According to Consumer Reports, in 2012 1.6 million cell phones were stolen. Many of those crimes turned violent as in the case of former St. Louis University volleyball player Megan Boken, who was murdered in 2012 for her iPhone.

In 2013, the number of stolen phones nearly doubled to 3.1 million.

Since her murder, Boken's family has been fighting to get a "kill switch" in every smart phone. The idea behind the cell phone kill switch is to end cell phone crimes. The software would allow the owner of a stolen phone to remotely wipe all the data and lock it using a pass code only the owner knows. In theory, a thief can't sell a useless phone.

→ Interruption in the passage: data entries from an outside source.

(* ===== verification/TimerHeapSpec.v ===== *)
(** * What the timer heap promises

    The invariant over the heap and the application's memory, the abstract
    state (which entries are scheduled and when each expires) and the theorems
    on the public operations of [timer.c]. *)
From S2P Require Import Prelude Interfaces TimeVal HeapOrder TimerHeap TimerHeapProofs.

(** ** The invariant *)

Definition grp_of (h : pj_timer_heap_t) (x : Z) : Z := from_option _grp_lock 0 (node_at h x).

(** How often [g] occurs in a list of group locks. *)
Definition occ (g : Z) (l : list Z) : nat := length (filter (fun y => y = g) l).

(** [L] are the active timer ids in heap order of their slots, [F] the free
    ones; [ext] are references to group locks held by someone else, one for
    each occurrence. *)
Record timer_inv {P} (w : world P) (L F ext : list Z) : Prop := {
  ti_heap : heap_rep (ht w) L F;
  ti_node x : x ∈ L -> exists d e, node_at (ht w) x = Some d /\
    entries w !! entry d = Some e /\ _timer_id e = x /\
    cb (dup d) = cb e /\ user_data (dup d) = user_data e /\ cb e <> 0;
  ti_running p e : entries w !! p = Some e -> 1 <= _timer_id e ->
    _timer_id e ∈ L /\ exists d, node_at (ht w) (_timer_id e) = Some d /\ entry d = p;
  ti_refs g : g <> 0 -> (0 < occ g (map (grp_of (ht w)) L ++ ext))%nat ->
    exists n, grp_refs w !! g = Some n /\ Z.of_nat (occ g (map (grp_of (ht w)) L ++ ext)) <= n
}.

Definition timer_ok {P} (w : world P) (ext : list Z) : Prop :=
  exists L F, timer_inv w L F ext.

(** ** The abstract state *)

(** The entry [p] is in the heap and expires at [t]. *)
Definition scheduled (h : pj_timer_heap_t) (p : Z) (t : pj_time_val) : Prop :=
  exists i x d, 0 <= i < cur_size h /\ heap_at h i = Some x /\ node_at h x = Some d /\
    entry d = p /\ _timer_value d = t.

(** The heap stands for the finite map [m] from entries to expiry times. *)
Definition timer_abs {P} (w : world P) (m : gmap Z pj_time_val) : Prop :=
  forall p t, m !! p = Some t <-> scheduled (ht w) p t.

Lemma occ_perm g l l' : l ≡ₚ l' -> occ g l = occ g l'.
Proof. intros H. unfold occ. by rewrite H. Qed.

Lemma occ_cons g x l : occ g (x :: l) = ((if decide (x = g) then 1 else 0) + occ g l)%nat.
Proof. unfold occ. rewrite filter_cons. by case_decide. Qed.

Lemma scheduled_iff h L F p t :
  arrays_ok h L F ->
  scheduled h p t <-> exists x d, x ∈ L /\ node_at h x = Some d /\ entry d = p /\ _timer_value d = t.
Proof.
  intros Ha. pose proof (hr_rep _ _ _ Ha) as Hr. pose proof (hr_cur _ _ _ Ha) as Hc. split.
  - intros (i & x & d & Hi & Hx & Hd & <- & <-).
    destruct (lookup_lt_is_Some_2 L (Z.to_nat i)) as [y Hy]; [lia|].
    destruct (rep_slot _ _ _ Hr _ _ Hy) as [Hs _]; [lia|]. rewrite Z2Nat.id in Hs by lia.
    unfold heap_at in Hx. rewrite Hs in Hx. simpl in Hx. injection Hx as ->.
    exists x, d. split_and!; try done. by eapply list_elem_of_lookup_2.
  - intros (x & d & [i Hi]%list_elem_of_lookup & Hd & <- & <-).
    apply lookup_lt_Some in Hi as Hl.
    destruct (rep_slot _ _ _ Hr _ _ Hi) as [Hs _]; [lia|].
    exists (Z.of_nat i), x, d. split_and!; try done; try lia. unfold heap_at. by rewrite Hs.
Qed.

(** Two nodes of the heap never stand for the same entry. *)
Lemma node_entry_inj {P} (w : world P) L F ext x y d d' :
  timer_inv w L F ext -> x ∈ L -> y ∈ L -> node_at (ht w) x = Some d ->
  node_at (ht w) y = Some d' -> entry d = entry d' -> x = y.
Proof.
  intros Hi Hx Hy Hd Hd' He.
  destruct (ti_node _ _ _ _ Hi x Hx) as (d1 & e1 & Hd1 & He1 & Ht1 & _).
  destruct (ti_node _ _ _ _ Hi y Hy) as (d2 & e2 & Hd2 & He2 & Ht2 & _).
  rewrite Hd in Hd1. rewrite Hd' in Hd2. simplify_eq. rewrite He in He1. congruence.
Qed.

Lemma scheduled_fun {P} (w : world P) ext p t t' :
  timer_ok w ext -> scheduled (ht w) p t -> scheduled (ht w) p t' -> t = t'.
Proof.
  intros (L & F & Hi) H1 H2. pose proof (hr_arrays _ _ _ (ti_heap _ _ _ _ Hi)) as Ha.
  apply (scheduled_iff _ _ _ _ _ Ha) in H1 as (x & d & Hx & Hd & Hp & <-).
  apply (scheduled_iff _ _ _ _ _ Ha) in H2 as (y & d' & Hy & Hd' & Hp' & <-).
  assert (x = y) as -> by (eapply node_entry_inj; eauto; congruence). congruence.
Qed.

(** A running entry is one that is scheduled. *)
Lemma running_scheduled {P} (w : world P) ext p e :
  timer_ok w ext -> entries w !! p = Some e ->
  pj_timer_entry_running e = true <-> exists t, scheduled (ht w) p t.
Proof.
  intros (L & F & Hi) He. pose proof (hr_arrays _ _ _ (ti_heap _ _ _ _ Hi)) as Ha.
  unfold pj_timer_entry_running. rewrite Z.leb_le. split.
  - intros Hr. destruct (ti_running _ _ _ _ Hi p e He Hr) as (Hx & d & Hd & Hp).
    exists (_timer_value d). apply (scheduled_iff _ _ _ _ _ Ha). eauto 8.
  - intros [t (x & d & Hx & Hd & Hp & Ht)%(scheduled_iff _ _ _ _ _ Ha)].
    destruct (ti_node _ _ _ _ Hi x Hx) as (d1 & e1 & Hd1 & He1 & Ht1 & _).
    simplify_eq. by apply (hr_active _ _ _ Ha).
Qed.

(** ** How the invariant moves *)

(** Only the heap, the entries and the reference counts matter. *)
Lemma timer_inv_frame {P} (w w' : world P) L F ext :
  ht w' = ht w -> entries w' = entries w -> grp_refs w' = grp_refs w ->
  timer_inv w L F ext -> timer_inv w' L F ext.
Proof. intros H1 H2 H3 []. split; rewrite ?H1, ?H2, ?H3; done. Qed.

Lemma map_grp_of_ext h h' (L : list Z) :
  (forall y, y ∈ L -> node_at h' y = node_at h y) -> map (grp_of h') L = map (grp_of h) L.
Proof.
  intros H. apply list_fmap_ext. intros i x Hx. unfold grp_of. rewrite H; [done|].
  by eapply list_elem_of_lookup_2.
Qed.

Starting in July 2015 new smart phones will be equipped with a kill switch. CTIA, the wireless association, says some of the phone makers and carriers that have agreed to the kill switch include Samsung, Apple, Sprint, Verizon and AT&T.

"We want to work as an industry to make it safe to use our products and services and really discourage thieves to take the violent action that we've seen," said John Sontag, President of AT&T Missouri.

Boken's family says this new agreement is the first step in the right direction, but it needs to go further.

Paul Boken, Megan's father, tells NewsChannel 5 he'd like to see the agreement include an opt-out provision, whereas a user would be asked whether he or she wants to activate the kill switch during the phone's initial setup.

"Under the current agreement users have to access the device's settings to activate the kill switch," said Boken.

Carriers say network security concerns will also have to be addressed. Sontag tells NewsChannel 5 a single program used as a kill switch across all smart phones could be vulnerable to hackers.

"They could essentially break into the program and shut down the entire mobile network across the country," he said.

He's advocating for individual programs and applications to be used across different devices.

"We have about 15 months really to discuss the best options and the way to proceed on this," said Sontag.

Paul Boken says regardless of the application, kill switches will save lives.

"If this system was in place Megan would still be with us today," he said.